Cuando Diego Laso realiza el corte del atún en Momiji, siente y aplica lo mismo que aprendió en el dojo de Tokyo
El Bokken es la espada de madera con que los aprendices de Aikido interiorizan los movimientos básicos de la esgrima japonesa. Un arma utilizada en Japón durante el período Muromachi, que data del año 1300 antes de Cristo.
Podría parecer que el único arte marcial nipón que no se ha occidentalizado y rehúye la competición poco o nada tiene que ver con la cocina, pero en el país del sol naciente todo es cultura. Y, como tal, cualquier actividad puede estar conectada con otra. Sin que aparentemente ambas posean nada en común.
Por eso, cuando Diego Laso realiza el corte del atún en Momiji, siente y aplica lo mismo que aprendió en el dojo de Tokyo donde se inició en esta disciplina: el ritmo, la precisión… todo sigue una tradición milenaria.
Mucho se ha hablado de que el hoy chef admiró la cultura japonesa desde que tenía uso de razón. Primero con el manga. Luego con la literatura. Y más tarde con el cine y la filosofía. Hasta el punto de ser el único alumno de la escuela de arte dramático que analizaba el teatro oriental en sus trabajos académicos y que pedía libros polvorientos (por poco o nada usados) al centro de documentación que allí tenían.
Y sin embargo, pocos saben que lo que cambió su percepción del mundo fueron las artes marciales. Hasta el punto de marcharse por primera vez a la que llama su segunda patria en 2001, donde todavía cruzarse allí con un occidental era casi un milagro.
Aprendió el idioma. Se empapó de las tradiciones.
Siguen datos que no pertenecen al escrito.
(** * Procrastinator Partner: the countdown hook and the click classifier

    A shallow embedding of [src/hooks/useTimer.ts] (the [useTimer] hook with
    its [formatTime] helper) and of [handleClick] in
    [src/components/Timer/TimerDisplay.tsx].

    Conventions of the embedding.
    - Millisecond counts and clock readings are [Z]: [Date.now()] returns an
      integer number of milliseconds, and every quantity of the hook is
      obtained from such readings and from durations by [+], [-] and
      [Math.max].
    - React state and refs of one hook instance are the fields of one record;
      every handler is a function from the record to the record.  A handler
      runs to completion and the component re-renders before the next event
      is delivered.
    - [start], [pause] and [toggle] are [useCallback] closures over the
      [state] of the render that created them, and [window.setInterval]
      hands out a new handle at every call.  Module [Renders] gives every
      call the state of the render its function comes from and keeps every
      handle that has not been cleared; module [Page] mounts the click
      classifier on it, with the [onToggle] each timeout has closed over.
      Module [Timer] is the hook as it is for a caller who only calls the
      functions of the current render: there the closed-over state is the
      state of the hook and the only live handle is the one in
      [intervalRef].  [RendersFacts.lift_run] relates the two.
    - [Date.now()] is an argument of the handlers that read it; timeouts and
      [Date.now()] are read off one clock.
    - The callbacks [onComplete], [onToggle] and [onReset] are observed
      through a counter, respectively a log of invocations. *)

From Stdlib Require Import ZArith List String Ascii Bool Lia QArith.
From Stdlib Require Import DecimalString DecimalZ DecimalPos DecimalFacts.
Import ListNotations.

Local Open Scope Z_scope.

(** ** Constants of [src/types/timer.ts] *)

(** [MIN_DURATION_MS] of the timer types: the minimum timer duration is one
    second, which is also the floor the spec gives for [setDuration]. *)
Definition MIN_DURATION_MS : Z := 1000.

(** [DEFAULT_DURATION_MS] of the timer types: 25 minutes in milliseconds. *)
Definition DEFAULT_DURATION_MS : Z := 25 * 60 * 1000.

(** ** [formatTime] *)

Module Format.

Local Open Scope string_scope.

(** [Number.prototype.toString] on an integer: the decimal numeral, with a
    leading minus sign for a negative number. *)
Definition toString (n : Z) : string := NilZero.string_of_int (Z.to_int n).

(** The first [n] characters of [pad] repeated for ever; [rest] is what is
    left of the current copy of [pad]. *)
Fixpoint filler (n : nat) (pad rest : string) : string :=
  match n with
  | O => ""
  | S k =>
      match rest with
      | String c r => String c (filler k pad r)
      | EmptyString =>
          match pad with
          | String c r => String c (filler k pad r)
          | EmptyString => ""
          end
      end
  end.

(** [String.prototype.padStart(targetLength, padString)]. *)
Definition padStart (targetLength : nat) (padString s : string) : string :=
  if (targetLength <=? String.length s)%nat then s
  else filler (targetLength - String.length s) padString padString ++ s.

Record FormattedTime := mkFormattedTime {
  hours : Z;
  minutes : Z;
  seconds : Z;
  milliseconds : Z;
  display : string
}.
Comprendió cómo había que pedir las cosas, en un país donde se respeta por encima de todo al superior y donde únicamente te enseñan por imitación y en plazos largos. Tan largos como una década.
Un lugar donde las ventanas están siempre abiertas, ya nieve o achicharre el sol. Y donde el agua de la ducha siempre está fría. Un sitio en el que tienes que pedir a un ‘sensei’ que quieres que te entrene. Y esperar, pacientemente su respuesta. Llegue en una semana o en seis meses.
Fue en medio de aquella inmersión donde le ofrecieron trabajar en un restaurante, algo que en su mente aborrecía por las horas que debía dedicarle. Su futuro, eso creía él, era ser maestro de Aikido en Europa. Pero fue al volver cuando las señales fueron inequívocas.
Le pidieron los que le conocían, sabedores de su experiencia, si podía cocinar en base a lo aprendido, pese a que nunca tocó una sala de pescado en Japón. Y, sabedor de que no era su mundo, se resistió inicialmente. Hasta que la repetición de peticiones acabó por desarmarlo.
Fue ahí donde, como le enseñaron, se demostró que estaba preparado porque apareció su maestro. Donde comenzó a formarse en algo en lo que nunca había pensado. Y el momento en el que aplicó todos sus conocimientos al que hoy es su mundo.
Hace poco, muchos de sus formadores fueron a la barra de Momiji. Probaron sus platos. Y le dieron la bendición. A él, le dijeron, ya le permitían ejercer su papel. Y, como premio, le otorgaban el privilegio de poder innovar. Un honor con el que apenas cuentan media decena de personas en Valencia.